[MATERIALS PROVIDED — start]
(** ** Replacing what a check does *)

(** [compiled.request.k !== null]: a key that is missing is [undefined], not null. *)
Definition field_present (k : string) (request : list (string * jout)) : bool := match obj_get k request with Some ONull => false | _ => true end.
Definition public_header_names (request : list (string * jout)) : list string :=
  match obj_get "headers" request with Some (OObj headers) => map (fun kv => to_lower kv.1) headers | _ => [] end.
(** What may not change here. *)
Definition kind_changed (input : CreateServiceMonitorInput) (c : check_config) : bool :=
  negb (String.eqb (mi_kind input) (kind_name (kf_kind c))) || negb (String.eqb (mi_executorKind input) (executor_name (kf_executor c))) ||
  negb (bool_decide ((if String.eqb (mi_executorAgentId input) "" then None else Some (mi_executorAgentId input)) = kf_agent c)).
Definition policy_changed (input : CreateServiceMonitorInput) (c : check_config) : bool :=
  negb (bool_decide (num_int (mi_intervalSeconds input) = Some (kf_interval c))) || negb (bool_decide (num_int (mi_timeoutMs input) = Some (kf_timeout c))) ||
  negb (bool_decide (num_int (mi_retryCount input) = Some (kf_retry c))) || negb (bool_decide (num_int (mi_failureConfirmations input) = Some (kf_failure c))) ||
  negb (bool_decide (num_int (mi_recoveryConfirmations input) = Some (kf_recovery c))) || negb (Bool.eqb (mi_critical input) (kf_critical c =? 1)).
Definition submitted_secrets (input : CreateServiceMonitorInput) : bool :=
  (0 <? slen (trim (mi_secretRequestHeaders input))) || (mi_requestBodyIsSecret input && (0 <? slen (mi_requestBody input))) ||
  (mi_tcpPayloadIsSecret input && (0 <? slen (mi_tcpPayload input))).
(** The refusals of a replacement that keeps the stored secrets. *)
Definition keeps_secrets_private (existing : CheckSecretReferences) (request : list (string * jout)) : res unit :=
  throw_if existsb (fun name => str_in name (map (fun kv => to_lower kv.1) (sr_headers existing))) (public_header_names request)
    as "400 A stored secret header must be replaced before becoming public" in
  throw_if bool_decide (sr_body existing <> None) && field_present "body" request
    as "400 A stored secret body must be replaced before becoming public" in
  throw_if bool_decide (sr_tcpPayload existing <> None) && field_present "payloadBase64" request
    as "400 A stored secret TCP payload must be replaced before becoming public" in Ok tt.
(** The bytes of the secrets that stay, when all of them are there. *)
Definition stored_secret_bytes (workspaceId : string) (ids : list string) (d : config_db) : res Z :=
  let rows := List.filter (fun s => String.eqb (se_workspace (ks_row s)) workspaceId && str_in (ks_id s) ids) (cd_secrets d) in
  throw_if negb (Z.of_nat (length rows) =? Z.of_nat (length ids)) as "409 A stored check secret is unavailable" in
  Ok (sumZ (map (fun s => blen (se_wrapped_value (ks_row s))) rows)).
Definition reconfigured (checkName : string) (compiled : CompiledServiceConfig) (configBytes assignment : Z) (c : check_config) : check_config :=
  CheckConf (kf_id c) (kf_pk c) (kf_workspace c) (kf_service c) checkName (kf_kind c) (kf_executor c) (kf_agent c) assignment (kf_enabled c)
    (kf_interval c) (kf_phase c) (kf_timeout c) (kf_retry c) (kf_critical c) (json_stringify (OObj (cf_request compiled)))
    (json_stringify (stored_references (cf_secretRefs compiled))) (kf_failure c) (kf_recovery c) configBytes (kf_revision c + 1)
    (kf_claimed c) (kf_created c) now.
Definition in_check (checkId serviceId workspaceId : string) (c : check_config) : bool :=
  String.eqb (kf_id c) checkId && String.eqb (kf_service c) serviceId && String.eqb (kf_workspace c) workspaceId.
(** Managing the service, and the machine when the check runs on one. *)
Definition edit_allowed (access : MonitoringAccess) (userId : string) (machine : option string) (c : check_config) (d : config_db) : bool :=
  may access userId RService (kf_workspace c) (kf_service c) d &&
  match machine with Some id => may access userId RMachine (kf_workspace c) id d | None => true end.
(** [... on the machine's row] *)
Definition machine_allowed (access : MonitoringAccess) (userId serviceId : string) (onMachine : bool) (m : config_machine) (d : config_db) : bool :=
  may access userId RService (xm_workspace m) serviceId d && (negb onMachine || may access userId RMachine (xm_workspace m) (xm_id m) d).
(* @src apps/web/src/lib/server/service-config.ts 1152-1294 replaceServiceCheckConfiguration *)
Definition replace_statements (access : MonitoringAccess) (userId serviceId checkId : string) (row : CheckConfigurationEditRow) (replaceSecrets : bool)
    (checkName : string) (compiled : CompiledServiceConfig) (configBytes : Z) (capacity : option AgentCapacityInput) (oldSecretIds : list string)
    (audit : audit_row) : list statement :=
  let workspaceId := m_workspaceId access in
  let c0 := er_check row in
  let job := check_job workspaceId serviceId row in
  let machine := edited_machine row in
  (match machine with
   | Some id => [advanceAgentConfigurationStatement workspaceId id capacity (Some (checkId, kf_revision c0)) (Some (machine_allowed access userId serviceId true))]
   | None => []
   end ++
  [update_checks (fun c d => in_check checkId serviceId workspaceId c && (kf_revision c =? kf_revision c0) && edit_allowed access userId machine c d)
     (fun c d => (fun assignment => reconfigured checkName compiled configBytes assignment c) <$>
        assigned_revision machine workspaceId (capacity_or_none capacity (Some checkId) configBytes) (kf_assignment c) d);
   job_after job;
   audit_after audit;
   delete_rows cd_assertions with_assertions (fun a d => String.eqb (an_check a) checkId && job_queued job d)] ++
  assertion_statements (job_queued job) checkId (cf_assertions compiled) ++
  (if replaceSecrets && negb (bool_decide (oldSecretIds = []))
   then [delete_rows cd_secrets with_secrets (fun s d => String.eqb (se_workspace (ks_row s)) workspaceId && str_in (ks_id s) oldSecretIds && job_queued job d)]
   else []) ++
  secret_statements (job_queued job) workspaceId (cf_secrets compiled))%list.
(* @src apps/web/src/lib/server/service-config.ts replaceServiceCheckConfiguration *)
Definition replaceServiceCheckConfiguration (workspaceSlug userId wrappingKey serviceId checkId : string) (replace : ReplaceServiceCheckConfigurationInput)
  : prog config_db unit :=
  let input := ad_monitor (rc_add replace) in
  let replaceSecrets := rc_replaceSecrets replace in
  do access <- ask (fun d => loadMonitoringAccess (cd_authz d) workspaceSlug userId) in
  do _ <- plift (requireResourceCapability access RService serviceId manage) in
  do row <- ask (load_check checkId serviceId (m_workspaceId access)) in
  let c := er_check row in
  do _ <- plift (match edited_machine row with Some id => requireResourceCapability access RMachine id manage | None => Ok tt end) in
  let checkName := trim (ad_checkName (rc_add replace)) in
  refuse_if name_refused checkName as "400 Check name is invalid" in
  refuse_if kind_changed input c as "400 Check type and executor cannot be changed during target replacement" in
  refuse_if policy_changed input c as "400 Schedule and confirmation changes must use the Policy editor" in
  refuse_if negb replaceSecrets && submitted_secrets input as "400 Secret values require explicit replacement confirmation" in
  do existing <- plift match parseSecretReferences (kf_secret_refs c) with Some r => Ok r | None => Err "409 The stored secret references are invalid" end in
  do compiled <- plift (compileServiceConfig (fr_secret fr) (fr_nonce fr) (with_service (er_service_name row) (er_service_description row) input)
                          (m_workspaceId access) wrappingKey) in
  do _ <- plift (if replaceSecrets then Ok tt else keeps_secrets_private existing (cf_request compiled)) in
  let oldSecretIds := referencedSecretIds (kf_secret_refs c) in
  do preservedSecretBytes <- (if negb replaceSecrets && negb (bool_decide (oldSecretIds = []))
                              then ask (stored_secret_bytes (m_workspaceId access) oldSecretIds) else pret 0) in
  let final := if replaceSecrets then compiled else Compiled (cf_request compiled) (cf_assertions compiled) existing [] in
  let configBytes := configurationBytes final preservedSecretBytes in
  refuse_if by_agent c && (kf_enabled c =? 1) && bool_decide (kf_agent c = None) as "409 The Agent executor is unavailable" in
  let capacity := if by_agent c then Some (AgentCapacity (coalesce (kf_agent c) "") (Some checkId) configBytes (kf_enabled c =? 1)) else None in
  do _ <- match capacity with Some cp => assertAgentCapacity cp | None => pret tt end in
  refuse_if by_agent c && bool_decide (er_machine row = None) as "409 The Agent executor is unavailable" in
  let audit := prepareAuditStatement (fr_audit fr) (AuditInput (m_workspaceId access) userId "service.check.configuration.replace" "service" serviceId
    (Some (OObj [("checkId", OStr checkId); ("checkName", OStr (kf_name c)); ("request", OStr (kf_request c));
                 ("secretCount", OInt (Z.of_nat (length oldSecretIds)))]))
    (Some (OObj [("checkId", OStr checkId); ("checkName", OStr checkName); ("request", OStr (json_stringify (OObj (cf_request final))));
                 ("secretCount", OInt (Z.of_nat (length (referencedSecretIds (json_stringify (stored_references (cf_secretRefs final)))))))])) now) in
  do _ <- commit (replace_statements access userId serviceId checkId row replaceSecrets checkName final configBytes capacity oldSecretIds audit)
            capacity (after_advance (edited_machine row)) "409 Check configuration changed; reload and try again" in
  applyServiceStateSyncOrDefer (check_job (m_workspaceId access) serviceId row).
[MATERIALS PROVIDED — finish]
PROBLEM TO SOLVE -
Beginning with the line containing "negb (bool_decide (num_int (mi_retryCount" and ending with the line containing "Definition keeps_secrets_private (existing", extract those lines exactly from the listing above, and only those.

ANSWER -
  negb (bool_decide (num_int (mi_retryCount input) = Some (kf_retry c))) || negb (bool_decide (num_int (mi_failureConfirmations input) = Some (kf_failure c))) ||
  negb (bool_decide (num_int (mi_recoveryConfirmations input) = Some (kf_recovery c))) || negb (Bool.eqb (mi_critical input) (kf_critical c =? 1)).
Definition submitted_secrets (input : CreateServiceMonitorInput) : bool :=
  (0 <? slen (trim (mi_secretRequestHeaders input))) || (mi_requestBodyIsSecret input && (0 <? slen (mi_requestBody input))) ||
  (mi_tcpPayloadIsSecret input && (0 <? slen (mi_tcpPayload input))).
(** The refusals of a replacement that keeps the stored secrets. *)
Definition keeps_secrets_private (existing : CheckSecretReferences) (request : list (string * jout)) : res unit :=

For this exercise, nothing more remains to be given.